Source data: Begin

(* ===== verification/RouteProps.v ===== *)
(** * Properties of the model router *)

From S2P Require Import Prelude Json Digest PyTime PyClock Schema RouteRecords Router RouteRecordFacts RouterProofs RouterOutput RouteLemmas RouteExamples.

Section Claims.
Context `{FromIso} `{Crypto} `{Jsonschema}.

(** [C3] The router always decides, and decides right.  On validated inputs
    [route] returns an outcome whose two records pass their own validation; the
    decision is bound to the request, the policy and the price catalog.  If a
    precondition of the request fails, the decision is a denial for that reason.
    Otherwise, if it selects a deployment, that deployment is admissible and no
    admissible candidate has a smaller (cost, latency, preference, digest); if it
    selects none, no candidate is admissible. *)
Theorem route_decides r request rq role now current cands obs seen did eid att :
  routable r request rq role now current cands obs seen did eid att →
  ∃ out d deadline from until,
    route r request cands obs now did eid att = Ok out ∧
    validate_routing_record (out_decision out) = Ok (out_decision out) ∧
    validate_routing_record (out_explain out) = Ok (out_explain out) ∧
    as_decision (out_decision out) = Some d ∧
    dc_request_digest d = rm_digest (rq_meta rq) ∧ dc_policy_digest d = policy_digest r ∧
    dc_price_digest d = price_digest r ∧
    read_time (rq_deadline_at rq) = Some deadline ∧
    read_time (pc_valid_from (ro_prices r)) = Some from ∧
    read_time (pc_valid_until (ro_prices r)) = Some until ∧
    match precondition_reason r rq role current deadline from until with
    | Some reason => dc_decision d = "denied" ∧ dc_reason d = reason ∧ dc_selected d = None
    | None => verdict r rq role seen current (at_excluded att) cands d
    end.
Proof.
  intros Hr. destruct (route_value _ _ _ _ _ _ _ _ _ _ _ _ Hr)
    as (out & d & dl & from & up & until & ? & ? & ? & ? & ? & ? & ? & ? & ? & ? & ? & ? & ? & ? & ?).
  by exists out, d, dl, from, up.
Qed.

(** A decision never outlives what it rests on: it expires after it was
    made and within the policy's lifetime for decisions, and an allowed decision
    no later than the request's deadline, the price catalog and the evidence of
    the deployment it selects. *)
Theorem decision_never_outlives_inputs r request rq role now current cands obs seen did eid att :
  routable r request rq role now current cands obs seen did eid att →
  ∃ out d until, route r request cands obs now did eid att = Ok out ∧
    as_decision (out_decision out) = Some d ∧ expiry_ok r rq current obs d until.
Proof.
  intros Hr. destruct (route_value _ _ _ _ _ _ _ _ _ _ _ _ Hr)
    as (out & d & dl & from & up & until & ? & ? & ? & ? & ? & ? & ? & ? & ? & ? & ? & ? & ? & ? & ?).
  by exists out, d, until.
Qed.

(** Routing is deterministic: when the candidates have distinct digests,
    the records returned do not depend on the order they are offered in. *)
Theorem route_order_irrelevant r request cands1 cands2 obs now did eid att out :
  cands1 ≡ₚ cands2 → NoDup (map candidate_digest cands1) →
  route r request cands1 obs now did eid att = Ok out →
  route r request cands2 obs now did eid att = Ok out.
Proof.
  intros Hp Hnd. unfold route.
  destruct (routing_clock now) as [current|]; [|done].
  destruct (safe_validate request _) as [doc|]; [|done].
  destruct (some_or _ (as_request doc)) as [rq|]; [|done].
  destruct (role_of r _) as [role|]; [|done]. destruct (parse_time _) as [dl|]; [|done].
  destruct (plus_micros _ _) as [ttl|]; [|done]. destruct (parse_time _) as [from|]; [|done].
  destruct (parse_time _) as [up|]; [|done]. destruct (precondition_reason _ _ _ _ _ _ _); [done|].
  destruct (set_is_exact (map deployment_id cands1)) as [b|] eqn:Eb; [|done].
  rewrite (set_is_exact_permute _ (map deployment_id cands2) b) by (by rewrite <- ?Hp).
  destruct b; [|done]. cbn [negb]. destruct (observation_map obs) as [seen|]; [|done].
  destruct (map_result _ cands1) as [evs1|] eqn:E1; [|done].
  destruct (map_result_permute _ _ _ _ Hp E1) as (evs2 & -> & Hevs).
  assert (NoDup (map (fun e => candidate_digest (ev_candidate e)) evs1)) as Hnd'.
  { replace (map (fun e => candidate_digest (ev_candidate e)) evs1) with (map candidate_digest cands1);
      [done|]. apply map_result_Forall2 in E1. clear -E1.
    induction E1 as [|c e cs es He _ IH]; [done|]. simpl.
    destruct (evaluation_admissible _ _ _ _ _ _ _ _ He) as (<- & _). by rewrite IH. }
  destruct (select evs1) as [sel|] eqn:Es; [|done]. rewrite (select_permute _ _ _ Hnd' Hevs Es).
  unfold outcome. cbn [oa_evaluations].
  rewrite (py_sorted_permute _) with (l1 := evs1) (l2 := evs2); [done|..|done].
  - eauto with eco.
  - eauto with eco.
  - intros x y Hx Hy Hxy Hyx. apply (by_digest_unique ev_candidate evs1); [done..|].
    by apply str_leb_antisym.
Qed.

(** The reserved cost covers every use the request allows, and is the
    least whole number of micro-USD that covers the largest: for any number of
    calls and tokens within the ceilings the exact price, in millionths, is at
    most the reservation. *)
Theorem reservation_covers_usage rq p calls input output :
  price_wf p →
  let max_calls := match rq_aggregate rq with Some a => ag_maximum_calls a | None => 1 end in
  let max_input := match rq_aggregate rq with Some a => ag_input_ceiling a | None => rq_input_ceiling rq end in
  let max_output := match rq_aggregate rq with Some a => ag_output_ceiling a | None => rq_output_ceiling rq end in
  let price calls input output :=
    calls * pe_fixed_price p * 1000000 + input * pe_input_price p + output * pe_output_price p in
  (0 ≤ calls ≤ max_calls → 0 ≤ input ≤ max_input → 0 ≤ output ≤ max_output →
     price calls input output ≤ reservation p rq * 1000000) ∧
  (reservation p rq - 1) * 1000000 < price max_calls max_input max_output.
Proof.
  intros [] max_calls max_input max_output price. unfold reservation.
  fold max_calls max_input max_output. unfold price.
  set (v := max_input * pe_input_price p + max_output * pe_output_price p).
  pose proof (Z.div_mod (v + 999999) 1000000 ltac:(lia)) as Hd.
  pose proof (Z.mod_pos_bound (v + 999999) 1000000 ltac:(lia)).
  set (q := (v + 999999) / 1000000) in *. split.
  - intros Hc Hi Ho.
    assert (calls * pe_fixed_price p ≤ max_calls * pe_fixed_price p) by nia.
    assert (input * pe_input_price p ≤ max_input * pe_input_price p) by nia.
    assert (output * pe_output_price p ≤ max_output * pe_output_price p) by nia.
    unfold v in *. lia.
  - unfold v in *. lia.
Qed.


(** ** Fallback *)

Lemma fallback_attempt_routable r request rq role now current cands obs seen did eid x e :
  routable r request rq role now current cands obs seen did eid first_attempt → digest_text x →
  routable r request rq role now current cands obs seen did eid
    {| at_excluded := e; at_number := 2; at_fallback_from := Some x |}.
Proof.
  intros [] Hx. constructor; try done.
  by intros ? [= <-].
Qed.

Lemma fallback_refusal_reason r rq role pd vu current failure cands reason :
  fallback_refusal r rq role pd vu current failure cands = Some reason →
  reason ∈ decision_reasons ∧ reason ≠ "eligible".
Proof.
  unfold fallback_refusal. destruct (dc_selected pd); [|intros [= <-]; split; [member|done]].
  repeat case_match; intros Hx; try discriminate Hx; injection Hx as <-; (split; [member|done]).
Qed.

(** Fallback is bounded.  From a validated decision, [fallback] returns a
    second attempt that names that decision as its predecessor; it selects a
    deployment only when the predecessor was an allowed, unexpired first attempt
    for the same request and the failure is one the role retries, and then never
    the candidate that failed, but the best of the others.  In particular there
    is no fallback from a fallback. *)
Theorem fallback_is_bounded r request rq role now current cands obs seen did eid prev pd failure :
  routable r request rq role now current cands obs seen did eid first_attempt →
  safe_validate prev "ModelRouteDecision" = Ok prev → as_decision prev = Some pd →
  ∃ out d, fallback r request prev failure cands obs now did eid = Ok out ∧
    validate_routing_record (out_decision out) = Ok (out_decision out) ∧
    as_decision (out_decision out) = Some d ∧
    dc_attempt d = 2 ∧ dc_fallback_from d = Some (rm_digest (dc_meta pd)) ∧
    dc_request_digest d = rm_digest (rq_meta rq) ∧
    match dc_selected d with
    | None => dc_decision d = "denied"
    | Some se => ∃ prev_se until, dc_selected pd = Some prev_se ∧
        dc_decision pd = "allowed" ∧ dc_attempt pd = 1 ∧
        dc_request_digest pd = rm_digest (rq_meta rq) ∧
        read_time (dc_valid_until pd) = Some until ∧ current < until ∧
        failure ∈ rp_retryable role ∧ failure ∈ RETRYABLE_FAILURES ∧
        se_candidate_digest se ≠ se_candidate_digest prev_se ∧
        verdict r rq role seen current [se_candidate_digest prev_se] cands d
    end.
Proof.
  intros Hr Hprev Hpd. pose proof Hr as [].
  destruct (safe_validate_inv _ _ _ Hprev) as (_ & Vp & Kp).
  destruct (validated_decision _ Vp Kp) as (pd' & E & Hpdw & _). rewrite Hpd in E. injection E as <-.
  destruct (parse_time_total (dc_valid_until pd)) as (vu & Hvu & Evu); [apply Hpdw|].
  destruct (route_inputs _ _ _ ra_router ra_request ra_rq) as (Hwf & Hin & Hpl).
  destruct (role_of_total r (rq_role rq) ra_router (qw_role _ Hwf)) as (role' & Er & Hrole & _).
  rewrite ra_role in Er. injection Er as <-.
  unfold fallback. rewrite ra_clock, ra_request, ra_rq. cbn [some_or].
  rewrite Hprev, Hpd. cbn [some_or]. rewrite ra_role, Evu.
  destruct (fallback_refusal _ _ _ _ _ _ _ _) as [reason|] eqn:Ef.
  - destruct (fallback_refusal_reason _ _ _ _ _ _ _ _ _ Ef) as [Hre Hne].
    unfold plus_micros, utc_of. rewrite (clock_ok_plus current) by (done || lia).
    edestruct (outcome_total r rq) as (out & xd & m & Eo & Vd & Vx & Ed);
      [done| |done|apply Hwf|eexists out, _; split_and!; [exact Eo|exact Vd|exact Ed|done..]].
    constructor; try done; cbn [oa_now oa_validity_limit oa_selected oa_reason oa_attempt
      oa_fallback_from oa_evaluations].
    + apply ra_room.
    + apply clock_ok_plus; [done|lia].
    + rewrite Z.max_id. apply clock_ok_plus; [done|lia].
    + symmetry. by apply bool_decide_eq_false.
    + intros ? [= <-]. apply Hpdw.
  - unfold fallback_refusal in Ef. destruct (dc_selected pd) as [pse|] eqn:Eps; [|discriminate].
    destruct (_ || _) eqn:E1 in Ef; [discriminate|]. destruct (_ <=? _) eqn:E2 in Ef; [discriminate|].
    destruct (_ || _) eqn:E3 in Ef; [discriminate|]. clear Ef. breflect.
    destruct Hrole as [_ _ Hatt]. destruct (dw_attempt _ Hpdw).
    destruct (route_value _ _ _ _ _ _ _ _ _ _ _ _
      (fallback_attempt_routable _ _ _ _ _ _ _ _ _ _ _ (rm_digest (dc_meta pd))
        [se_candidate_digest pse] Hr (mw_digest _ (dw_meta _ Hpdw))))
      as (out & d & dl & from & up & until & Ho & Hv & _ & Hd & _ & _ & _ & Hq & _ & _ & _ & Ha & Hf & _ & Hm).
    exists out, d. split_and!; [done..|]. destruct (dc_selected d) as [se|] eqn:Ese.
    + destruct (precondition_reason _ _ _ _ _ _ _); [by destruct Hm as (_ & _ & ?)|].
      exists pse, vu. split_and!; try done; try lia.
      unfold verdict in Hm. rewrite Ese in Hm. destruct Hm as (_ & _ & c & i & o & p & _ & Had & -> & _).
      apply ad_not_excluded in Had. cbn [se_candidate_digest selected_value].
      intros Heq. apply Had. cbn [at_excluded]. rewrite Heq. left.
    + destruct (precondition_reason _ _ _ _ _ _ _); [by destruct Hm|].
      unfold verdict in Hm. rewrite Ese in Hm. apply Hm.
Qed.
End Claims.

(** ** Witnesses *)

#[local] Existing Instance Checksum.crypto.
#[local] Existing Instance rfc3339_iso.
#[local] Existing Instance draft202012.

Lemma route_decides_witness :
  ∃ out d, route example_router request_doc example_candidates observation_docs noon
             "decision-1" "explain-1" first_attempt = Ok out ∧
    as_decision (out_decision out) = Some d ∧
    verdict example_router example_request example_role example_seen example_now [] example_candidates d.
Proof.
  destruct (route_decides _ _ _ _ _ _ _ _ _ _ _ _ example_routable)
    as (out & d & dl & from & until & Ho & _ & _ & Hd & _ & _ & _ & Hdl & Hf & Hu & Hm).
  exists out, d. split; [exact Ho|]. split; [exact Hd|].
  vm_compute in Hdl, Hf, Hu. injection Hdl as <-. injection Hf as <-. injection Hu as <-.
  exact Hm.
Defined.

Lemma decision_never_outlives_inputs_witness :
  ∃ out d until, route example_router request_doc example_candidates observation_docs noon
             "decision-1" "explain-1" first_attempt = Ok out ∧
    as_decision (out_decision out) = Some d ∧
    expiry_ok example_router example_request example_now observation_docs d until.
Proof. exact (decision_never_outlives_inputs _ _ _ _ _ _ _ _ _ _ _ _ example_routable). Defined.

Lemma route_order_irrelevant_witness :
  route example_router request_doc [candidate_b; candidate_a] observation_docs noon
    "decision-1" "explain-1" first_attempt = example_outcome.
Proof.
  destruct example_outcome as [out|] eqn:E; [|discriminate E].
  apply (route_order_irrelevant _ _ [candidate_a; candidate_b]).
  - apply Permutation_swap.
  - apply (bool_decide_eq_true_1 _). vm_compute. reflexivity.
  - rewrite <- E. vm_compute. reflexivity.
Defined.


Definition example_price : PriceEntry :=
  {| pe_deployment_id := "local-a"; pe_identity_digest := some_digest; pe_input_price := 2000;
     pe_output_price := 3000; pe_fixed_price := 5 |}.
Lemma reservation_covers_usage_witness :
  2 * 5 * 1000000 + 2000 * 2000 + 700 * 3000 ≤ reservation example_price example_request * 1000000.
Proof.
  destruct (reservation_covers_usage example_request example_price 2 2000 700) as [Hc _].
  - constructor; vm_compute; discriminate.
  - apply Hc; vm_compute; split; discriminate.
Defined.

(** A fallback after a capacity failure of the selected deployment. *)
Lemma example_fallback_ok :
  (let! out := fallback example_router request_doc example_decision "capacity" example_candidates
                 observation_docs noon "decision-1" "explain-1" in
   Ok (out_decision out)) = Ok example_fallback.
Proof. vm_compute. reflexivity. Qed.
Lemma fallback_is_bounded_witness :
  ∃ pd out d, as_decision example_decision = Some pd ∧
    fallback example_router request_doc example_decision "capacity" example_candidates
      observation_docs noon "decision-1" "explain-1" = Ok out ∧
    as_decision (out_decision out) = Some d ∧ dc_attempt d = 2 ∧
    dc_fallback_from d = Some (rm_digest (dc_meta pd)) ∧
    (se_deployment_id <$> dc_selected d) = Some "local-a".
Proof.
  destruct (as_decision example_decision) as [pd|] eqn:E; [|vm_compute in E; discriminate E].
  assert (safe_validate example_decision "ModelRouteDecision" = Ok example_decision) as Hv
    by (vm_compute; reflexivity).
  destruct (fallback_is_bounded _ _ _ _ _ _ _ _ _ _ _ _ pd "capacity" example_routable Hv E)
    as (out & d & Ho & _ & Hd & Ha & Hf & _).
  exists pd, out, d. split; [reflexivity|]. split; [exact Ho|]. split; [exact Hd|].
  split; [exact Ha|]. split; [exact Hf|].
  pose proof example_fallback_ok as Hx. rewrite Ho in Hx. injection Hx as Hx. rewrite Hx in Hd.
  vm_compute in Hd. injection Hd as <-. reflexivity.
Defined.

Source data: End

▶ [What you have to do] Write out exactly the lines that fall from the line with "set (q := (v" to the line with "deployment only when" in the records above, keeping both ends.

▶ [Answer to this exercise]
  set (q := (v + 999999) / 1000000) in *. split.
  - intros Hc Hi Ho.
    assert (calls * pe_fixed_price p ≤ max_calls * pe_fixed_price p) by nia.
    assert (input * pe_input_price p ≤ max_input * pe_input_price p) by nia.
    assert (output * pe_output_price p ≤ max_output * pe_output_price p) by nia.
    unfold v in *. lia.
  - unfold v in *. lia.
Qed.


(** ** Fallback *)

Lemma fallback_attempt_routable r request rq role now current cands obs seen did eid x e :
  routable r request rq role now current cands obs seen did eid first_attempt → digest_text x →
  routable r request rq role now current cands obs seen did eid
    {| at_excluded := e; at_number := 2; at_fallback_from := Some x |}.
Proof.
  intros [] Hx. constructor; try done.
  by intros ? [= <-].
Qed.

Lemma fallback_refusal_reason r rq role pd vu current failure cands reason :
  fallback_refusal r rq role pd vu current failure cands = Some reason →
  reason ∈ decision_reasons ∧ reason ≠ "eligible".
Proof.
  unfold fallback_refusal. destruct (dc_selected pd); [|intros [= <-]; split; [member|done]].
  repeat case_match; intros Hx; try discriminate Hx; injection Hx as <-; (split; [member|done]).
Qed.

(** Fallback is bounded.  From a validated decision, [fallback] returns a
    second attempt that names that decision as its predecessor; it selects a
    deployment only when the predecessor was an allowed, unexpired first attempt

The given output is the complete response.